His death occurred on August 16, 1938, at the approximate age of 27 (making him the founder of The 27 Club) at a little country crossroads near Greenwood, Mississippi. He had been playing for a few weeks at a country dance in a town about 25 kilometres (15 miles) from Greenwood.

There are a number of accounts and theories regarding the events preceding Johnson’s death. One of these is that one evening Johnson began flirting with a woman at a dance. Some say she was the girlfriend of the bartender, while others suggest she was a married woman he had been secretly seeing. When he was offered an open bottle of whiskey, his friend and fellow blues legend Sonny Boy Williamson knocked the bottle out of his hand, informing him that he should never drink from an offered bottle that has already been opened. Robert Johnson allegedly said, “don’t ever knock a bottle out of my hand”. Soon after, he was offered another open bottle and accepted it. That bottle was laced with strychnine. Johnson is said to have survived the initial poisoning only to succumb to pneumonia three days later, in his weakened state.

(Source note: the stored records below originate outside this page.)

(** However many requests provision one Clerk user at once, each gets the single row of that
    user, only the one that inserted it is told that it was created, and the only failure is
    an email that another account holds. *)
Theorem provisioning_converges (rival : Db -> Db) (c e : string) (db : Db) :
  acct_wf db -> does rival ->
  match upsert rival c e db with
  | (db', Ok u) => exists r, r ∈ users db' /\ user_clerkUserId r = c /\ upserted u = toMirroredUser r /\
      (forall r', r' ∈ users db' -> user_clerkUserId r' = c -> r' = r) /\
      (created u = true -> by_clerk_id c (rival db) = None /\ user_role r = USER /\ user_email r = e /\
         users db' = users (rival db) ++ [r])
  | (db', Err err) => err = UserConflictError /\ by_clerk_id c db' = None
  end.
Proof.
  intros Hwf Hr. unfold upsert. rewrite bind_at. cbn [gets]. unfold findByClerkUserId at 1.
  assert (forall db' r, acct_wf db' -> r ∈ users db' -> user_clerkUserId r = c ->
    forall r', r' ∈ users db' -> user_clerkUserId r' = c -> r' = r) as Huniq.
  { intros db' r Hwf' Hin Hc r' Hin' Hc'. pose proof (clerk_row db' r Hwf' Hin) as H1.
    pose proof (clerk_row db' r' Hwf' Hin') as H2. congruence. }
  destruct (by_clerk_id c db) as [r|] eqn:Hfound; cbn [fmap option_fmap option_map].
  { apply by_clerk_found in Hfound as [Hin Hc]. exists r. split_and!; [done..|by apply Huniq|done]. }
  rewrite bind_at. cbn [modify]. destruct (does_evolves rival db Hr Hwf) as [Hwf1 _].
  destruct (insert_user_evolves c e (rival db) Hwf1) as [Hwf2 _].
  unfold catch. rewrite bind_at. unfold insert_user in *.
  destruct (is_set (by_clerk_id c (rival db)) || email_taken _ e (rival db)) eqn:Hfree.
  - cbn [fst] in *. assert (isUniqueViolation (DatabaseError UNIQUE_VIOLATION) = true) as -> by done. cbn [negb].
    rewrite bind_at. cbn [modify]. destruct (does_evolves rival (rival db) Hr Hwf1) as [Hwf3 _].
    rewrite bind_at. cbn [gets]. unfold findByClerkUserId.
    destruct (by_clerk_id c (rival (rival db))) as [r|] eqn:Hraced; cbn; [|done].
    apply by_clerk_found in Hraced as [Hin Hc]. exists r. split_and!; [done..|by apply Huniq|done].
  - apply orb_false_iff in Hfree as [Hnone _]. cbn [fst] in Hwf2.
    assert (user_for c e (rival db) ∈ users (next_id (with_users (users (rival db) ++ [user_for c e (rival db)]) (rival db))))
      as Hin by (apply elem_of_app; right; left).
    eexists. split_and!; [exact Hin|done|done|by apply Huniq|]. intros _. split_and!; [|done..].
    by destruct (by_clerk_id c (rival db)).
Qed.
(* ===== verification/QuoteTheorems.v ===== *)
(** * Quotes and calendars: what holds of them

    [quotes_stay_lawful]: whatever interleaves, stored quotes are whole local
    days within the legal cap, add up, and read back.  [quote_outcomes]: every
    branch of pricing a period, and that reading the quote back shows the dates and
    the price that were asked for.  [erasure_mirrors_export]: erasing takes the
    quotes the export lists.  [block_outcomes]: an owner's block, and that it closes
    its days to quotes. *)

From Stdlib Require String.
From S2P Require Import Prelude JsNumber Text Money Ledger LedgerStore Pricing PricingProofs.
From S2P Require Import BookingState BookingStore BookingProofs Bookings LocalTime Quotes.

#[local] Open Scope string_scope.
#[local] Open Scope list_scope.
#[local] Open Scope Z_scope.

Import Money Pricing Bookings Time LocalPeriod RentalPeriod QuoteDb Quotes.
Import BookingDb (reasonUnavailable, damageExcessColumns, toAppliedExcess).
Import LedgerDb (fits_int4).

Abbreviation start_of := (startOfDay PLATFORM_TIMEZONE).
Abbreviation day_of := (local_day PLATFORM_TIMEZONE).

(** ** Listings as the schemas let them in *)
Record valid_listing (cur : CurrencyCode) (l : QuotableListing) : Prop := {
  vl_currency : cur ∈ SUPPORTED_CURRENCIES;
  vl_card : valid_card cur (l_rates l);
  vl_policy : valid_policy cur (l_currentFeePolicy l);
  vl_security : forall p, l_currentDamageSecurity l = Some p -> valid_security cur p;
  vl_value : priced cur MAX_CHARGE (l_replacementValue l) }.

Lemma supported_supported (cur : CurrencyCode) :
  cur ∈ SUPPORTED_CURRENCIES -> bool_decide (cur ∈ SUPPORTED_CURRENCIES) = true.
Proof. apply bool_decide_eq_true_2. Qed.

David Connell, in an article in the British Medical Journal in 2006 entitled Retrospective blues: Robert Johnson Biography — an open letter to Eric Clapton, has suggested that the cause of Johnson’s death may have been Marfan’s syndrome, which is connective tissue disorder. The most obvious symptoms of this are arguably visible in the photographs of Johnson, such as his long fingers, legs and arms. Other symptoms are curved spine, eye problems (Johnson was said to have ‘one bad eye’) and a slim body.
Johnson was buried in the graveyard of a small church near Morgan City, Mississippi, not far from Greenwood, in an unmarked grave. The precise location of his grave remains a source of ongoing controversy. His life was short but his music would serve as the root source for an entire generation of blues and rock and roll musicians.

Among the Mississippi Delta bluesmen believed to have exerted the strongest influences on Johnson’s music are Charley Patton, Willie Brown, Tommy Johnson, and Son House. Peter Guralnick, in Searching for Robert Johnson ( a Robert Johnson Biography ), quotes Son House, “We’d all play for the Saturday night balls, and there’d be this little boy standing around. That was Robert Johnson. He was just a little boy then. He blew harmonica and he was pretty good with that, but he wanted to play guitar.”

I will be adding much more to this Robert Johnson Biography over the next month – quotes, lyrics and more from the great and mysterious Blues legend.